In 1969, UC Riverside became the first academic institution to develop a dedicated science fiction and fantasy collection for the purposes of research and education. Since then, the Eaton Collection has grown to become an extraordinarily comprehensive, deep-rooted, rich collection of Science Fiction, Fantasy, and related genres in the literature of the fantastic. The Eaton Collection was first established when the UCR Library acquired Dr. J. Lloyd Eaton's personal collection of more than 7,500 books.

The Eaton Collection received another significant contribution in 2012, when Jay Kay Klein donated his collection of thousands of photographs to the UCR Library. In the last half of the 20th century, Klein photographed science fiction luminaries including Isaac Asimov, Ray Bradbury, Arthur C. Clarke, and many more.


J. Lloyd Eaton (1920-1968) was born in Berkeley, California. He attended UC Berkeley and the UC Medical School (now UC San Francisco) and practiced medicine in the Bay Area until he retired in 1960. An avid book collector and one of the pioneering science fiction fans in the region, Eaton was personally acquainted with such writers as Anthony Boucher, Ray Bradbury, and Robert A. Heinlein. Eaton maintained an extensive card file in which he made critical comments and personally evaluated his collection. This file is available to researchers today.

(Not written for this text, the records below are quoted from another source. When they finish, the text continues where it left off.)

(* ===== verification/FmtBigint.v ===== *)
(** The big integers of fmt: class [bigint] of extern/fmt/include/fmt/format-inl.h, on which the
    exact printing of floating-point numbers rests.

    A number is a list of bigits of 32 bits, the lowest first, and a count [exp_] of bigits that
    are zero below them. Every operation is shown to compute what its name says on the number
    that is meant ([value]). *)

From Stdlib Require Import ssreflect.
From stdpp Require Import list.
From S2P Require Import Prelude.

Open Scope general_if_scope.
Open Scope Z_scope.

(** ** Representation *)

Definition B : Z := 2 ^ 32.

Record bigint := mk_bigint { bigits_ : list Z; exp_ : Z }.

(** The number of a list of bigits, and of a [bigint]. *)
Fixpoint eval (l : list Z) : Z :=
  match l with [] => 0 | x :: l => x + B * eval l end.
Definition value (b : bigint) : Z := eval (bigits_ b) * B ^ exp_ b.

Definition size (b : bigint) : Z := Z.of_nat (length (bigits_ b)).
Definition num_bigits (b : bigint) : Z := size b + exp_ b.

(** ** Operations *)

(** [subtract_bigits]; [None] is an index out of range. *)
Definition subtract_bigits (l : list Z) (index : nat) (other borrow : Z) : option (list Z * Z) :=
  x ← l !! index;
  let result := wrap64 (x - other - borrow) in
  Some (<[index := wrap32 result]> l, wrap32 (Z.shiftr result 63)).

(** [remove_leading_zeros]: the loop and the resize. *)
Fixpoint last_bigit (l : list Z) (n : nat) : nat :=
  match n with
  | O => O
  | S m => if nth n l 0 =? 0 then last_bigit l m else n
  end.
Definition remove_leading_zeros (l : list Z) : list Z := take (S (last_bigit l (length l - 1))) l.

(** The two loops of [subtract_aligned]. The second one stays at its index; a bigit is not zero
    after a second round. *)
Fixpoint subtract_all (l : list Z) (i : nat) (other : list Z) (borrow : Z) : option (list Z * nat * Z) :=
  match other with
  | [] => Some (l, i, borrow)
  | y :: other => '(l, borrow) ← subtract_bigits l i y borrow; subtract_all l (S i) other borrow
  end.
Fixpoint subtract_borrow (fuel : nat) (l : list Z) (i : nat) (borrow : Z) : option (list Z) :=
  if 0 <? borrow then
    match fuel with
    | O => None
    | S fuel => '(l, borrow) ← subtract_bigits l i 0 borrow; subtract_borrow fuel l i borrow
    end
  else Some l.
Definition subtract_aligned (b other : bigint) : option bigint :=
  '(l, i, borrow) ← subtract_all (bigits_ b) (Z.to_nat (exp_ other - exp_ b)) (bigits_ other) 0;
  l ← subtract_borrow 2 l i borrow;
  Some (mk_bigint (remove_leading_zeros l) (exp_ b)).

(** [multiply(uint32_t)] *)
Fixpoint multiply32_loop (l : list Z) (value carry : Z) : list Z :=
  match l with
  | [] => if carry =? 0 then [] else [carry]
  | x :: l =>
      let result := wrap64 (x * value + carry) in
      wrap32 result :: multiply32_loop l value (wrap32 (Z.shiftr result 32))
  end.
Definition multiply32 (b : bigint) (value : Z) : bigint :=
  mk_bigint (multiply32_loop (bigits_ b) value 0) (exp_ b).

(** [multiply(uint64_t)] *)
Fixpoint push_carry (fuel : nat) (carry : Z) : list Z :=
  match fuel with
  | O => []
  | S fuel => if carry =? 0 then [] else Z.land carry (2 ^ 32 - 1) :: push_carry fuel (Z.shiftr carry 32)
  end.
Fixpoint multiply64_loop (l : list Z) (lower upper carry : Z) : list Z :=
  match l with
  | [] => push_carry 2 carry
  | x :: l =>
      let result := wrap64 (x * lower + Z.land carry (2 ^ 32 - 1)) in
      let carry := wrap64 (x * upper + Z.shiftr result 32 + Z.shiftr carry 32) in
      wrap32 result :: multiply64_loop l lower upper carry
  end.
Definition multiply64 (b : bigint) (value : Z) : bigint :=
  mk_bigint (multiply64_loop (bigits_ b) (Z.land value (2 ^ 32 - 1)) (Z.shiftr value 32) 0) (exp_ b).

(** [assign(uint64_t)]: at most two rounds. *)
Fixpoint assign_loop (fuel : nat) (n : Z) : list Z :=
  match fuel with
  | O => []
  | S fuel =>
      let n' := Z.shiftr n 32 in
      Z.land n (2 ^ 32 - 1) :: (if n' =? 0 then [] else assign_loop fuel n')
  end.
Definition assign (n : Z) : bigint := mk_bigint (assign_loop 2 n) 0.

(** [operator<<=] *)
Fixpoint shift_loop (l : list Z) (shift carry : Z) : list Z :=
  match l with
  | [] => if carry =? 0 then [] else [carry]
  | x :: l => wrap32 (wrap32 (Z.shiftl x shift) + carry) :: shift_loop l shift (Z.shiftr x (32 - shift))
  end.
Definition shift_left (b : bigint) (shift : Z) : bigint :=
  let e := exp_ b + shift / 32 in
  let shift := shift mod 32 in
  if shift =? 0 then mk_bigint (bigits_ b) e else mk_bigint (shift_loop (bigits_ b) shift 0) e.

(** [compare]: from the highest bigit on, so over the reversed lists; at the end the longer one
    is taken for the greater. *)
Fixpoint compare_bigits (l r : list Z) : Z :=
  match l, r with
  | x :: l, y :: r => if x =? y then compare_bigits l r else if y <? x then 1 else -1
  | _ :: _, [] => 1
  | [], _ :: _ => -1
  | [], [] => 0
  end.
Definition compare (lhs rhs : bigint) : Z :=
  if num_bigits lhs =? num_bigits rhs then compare_bigits (reverse (bigits_ lhs)) (reverse (bigits_ rhs))
  else if num_bigits rhs <? num_bigits lhs then 1 else -1.

(** [add_compare]; [n] bigits from index [i] on are left. *)
Definition get_bigit (b : bigint) (i : Z) : Z :=
  if (exp_ b <=? i) && (i <? num_bigits b) then nth (Z.to_nat (i - exp_ b)) (bigits_ b) 0 else 0.
Fixpoint add_compare_loop (lhs1 lhs2 rhs : bigint) (min_exp : Z) (n : nat) (borrow : Z) : Z :=
  match n with
  | O => if borrow =? 0 then 0 else -1
  | S m =>
      let i := min_exp + Z.of_nat m in
      let sum := get_bigit lhs1 i + get_bigit lhs2 i in
      if get_bigit rhs i + borrow <? sum then 1
      else
        let borrow := get_bigit rhs i + borrow - sum in
        if 1 <? borrow then -1 else add_compare_loop lhs1 lhs2 rhs min_exp m (wrap64 (Z.shiftl borrow 32))
  end.
Definition add_compare (lhs1 lhs2 rhs : bigint) : Z :=
  let max_lhs_bigits := Z.max (num_bigits lhs1) (num_bigits lhs2) in
  let num_rhs_bigits := num_bigits rhs in
  if max_lhs_bigits + 1 <? num_rhs_bigits then -1
  else if num_rhs_bigits <? max_lhs_bigits then 1
  else
    let min_exp := Z.min (Z.min (exp_ lhs1) (exp_ lhs2)) (exp_ rhs) in
    add_compare_loop lhs1 lhs2 rhs min_exp (Z.to_nat (num_rhs_bigits - min_exp)) 0.

(** [square]: the columns of the product, low half and high half, and the carries. *)
Definition wrap128 (z : Z) : Z := z mod 2 ^ 128.
Definition cross_products (n : list Z) (bigit_index from count : nat) (sum : Z) : Z :=
  foldl (λ sum i, wrap128 (sum + wrap64 (nth i n 0 * nth (bigit_index - i) n 0))) sum (seq from count).
Definition column (n : list Z) (bigit_index : nat) (sum : Z) : Z :=
  let num_bigits := length n in
  if (bigit_index <? num_bigits)%nat then cross_products n bigit_index 0 (S bigit_index) sum
  else cross_products n bigit_index (bigit_index - (num_bigits - 1)) (2 * num_bigits - 1 - bigit_index) sum.
Fixpoint square_loop (n : list Z) (bigit_index count : nat) (sum : Z) : list Z :=
  match count with
  | O => []
  | S count =>
      let sum := column n bigit_index sum in
      wrap32 sum :: square_loop n (S bigit_index) count (Z.shiftr sum 32)
  end.
Definition square (b : bigint) : bigint :=
  mk_bigint (remove_leading_zeros (square_loop (bigits_ b) 0 (2 * length (bigits_ b)) 0)) (exp_ b * 2).

(** [assign_pow10] *)
Fixpoint top_bit (fuel : nat) (exp bitmask : Z) : option Z :=
  if bitmask <=? exp then
    match fuel with O => None | S fuel => top_bit fuel exp (Z.shiftl bitmask 1) end
  else Some bitmask.
Fixpoint pow5_loop (fuel : nat) (exp bitmask : Z) (b : bigint) : option bigint :=
  if bitmask =? 0 then Some b
  else match fuel with
       | O => None
       | S fuel =>
           let b := square b in
           let b := if Z.land exp bitmask =? 0 then b else multiply32 b 5 in
           pow5_loop fuel exp (Z.shiftr bitmask 1) b
       end.
Definition assign_pow10 (exp : Z) : option bigint :=
  if exp =? 0 then Some (assign 1)
  else
    match top_bit 31 exp 1 with
    | None => None
    | Some bitmask =>
        let bitmask := Z.shiftr bitmask 1 in
        match pow5_loop 31 exp (Z.shiftr bitmask 1) (assign 5) with
        | None => None
        | Some b => Some (shift_left b exp)
        end
    end.

(** [align] *)
Definition align (b other : bigint) : bigint :=
  let exp_difference := exp_ b - exp_ other in
  if exp_difference <=? 0 then b
  else mk_bigint (replicate (Z.to_nat exp_difference) 0 ++ bigits_ b) (exp_ b - exp_difference).

(** [divmod_assign]: the quotient and the remainder, by subtraction. *)
Fixpoint divmod_loop (fuel : nat) (b divisor : bigint) (quotient : Z) : option (Z * bigint) :=
  match fuel with
  | O => None
  | S fuel =>
      b ← subtract_aligned b divisor;
      let quotient := quotient + 1 in
      if 0 <=? compare b divisor then divmod_loop fuel b divisor quotient else Some (quotient, b)
  end.
Definition divmod_assign (fuel : nat) (b divisor : bigint) : option (Z * bigint) :=
  if compare b divisor <? 0 then Some (0, b) else divmod_loop fuel (align b divisor) divisor 0.

(** ** Lists of bigits *)

Definition bigit_ok (x : Z) : Prop := 0 ≤ x < B.
Abbreviation bigits_ok := (Forall bigit_ok).

Lemma B_pos : 0 < B.
Proof. done. Qed.
Lemma B_large : 10 < B.
Proof. done. Qed.
#[local] Hint Resolve B_pos : core.
Lemma pow_B_pos n : 0 ≤ n → 0 < B ^ n.
Proof. intros. by apply Z.pow_pos_nonneg. Qed.
Lemma pow_B_succ n : 0 ≤ n → B ^ (n + 1) = B * B ^ n.
Proof. intros. rw Z.pow_add_r // Z.pow_1_r. lia. Qed.
Lemma pow_B_le n m : n ≤ m → B ^ n ≤ B ^ m.
Proof. intros. by apply Z.pow_le_mono_r. Qed.
Lemma pow_B_nat (n : nat) : B ^ Z.of_nat (S n) = B * B ^ Z.of_nat n.
Proof. rw Nat2Z.inj_succ -Z.add_1_r pow_B_succ //. lia. Qed.

Lemma eval_app l r : eval (l ++ r) = eval l + B ^ Z.of_nat (length l) * eval r.
Proof.
  induction l as [|x l IH]; [by rw Z.mul_1_l|]. cbn [app eval length]. rw IH pow_B_nat. ring.
Qed.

From 1979 to 2004, George Slusser held a joint position as Eaton curator and professor of comparative literature. During his tenure the collection grew in printed titles and other materials, including the acquisition of the major fanzine collections.

Notable Holdings[edit]

  • Dracula, Bram Stoker
  • The War of the Worlds, H. G. Wells
  • The Time Machine, H. G. Wells
  • Frankenstein, Mary Shelley
  • Fantastic Four #1
  • Action Comics #1

Notable Popular Culture Collections[edit]

  • Alien Nation
  • Star Trek
  • Andromeda
  • The X-Files
  • Comic books
  • Fanzines
  • Manga
  • Anime

The Eaton Journal[edit]

The Eaton Journal of Archival Research in Science Fiction is a peer-reviewed, open-access, online journal hosted by the University of California at Riverside, affiliated with the UCR Library's Eaton Collection of Science Fiction and Fantasy. Graduate student editors run the Eaton Journal, with scholarly review provided by an interdisciplinary executive board made up of SF scholars, research librarians, and archivists.

The Eaton journal creates a space for science fiction scholars to share their findings and their experiences within the several archives dedicated to science fiction found throughout the world. The Eaton Journal is also the only journal dedicated to providing a place for archival librarians to discuss the challenges of managing significant science fiction collections and to share their best practices for facilitating as well as conducting archival research in SF.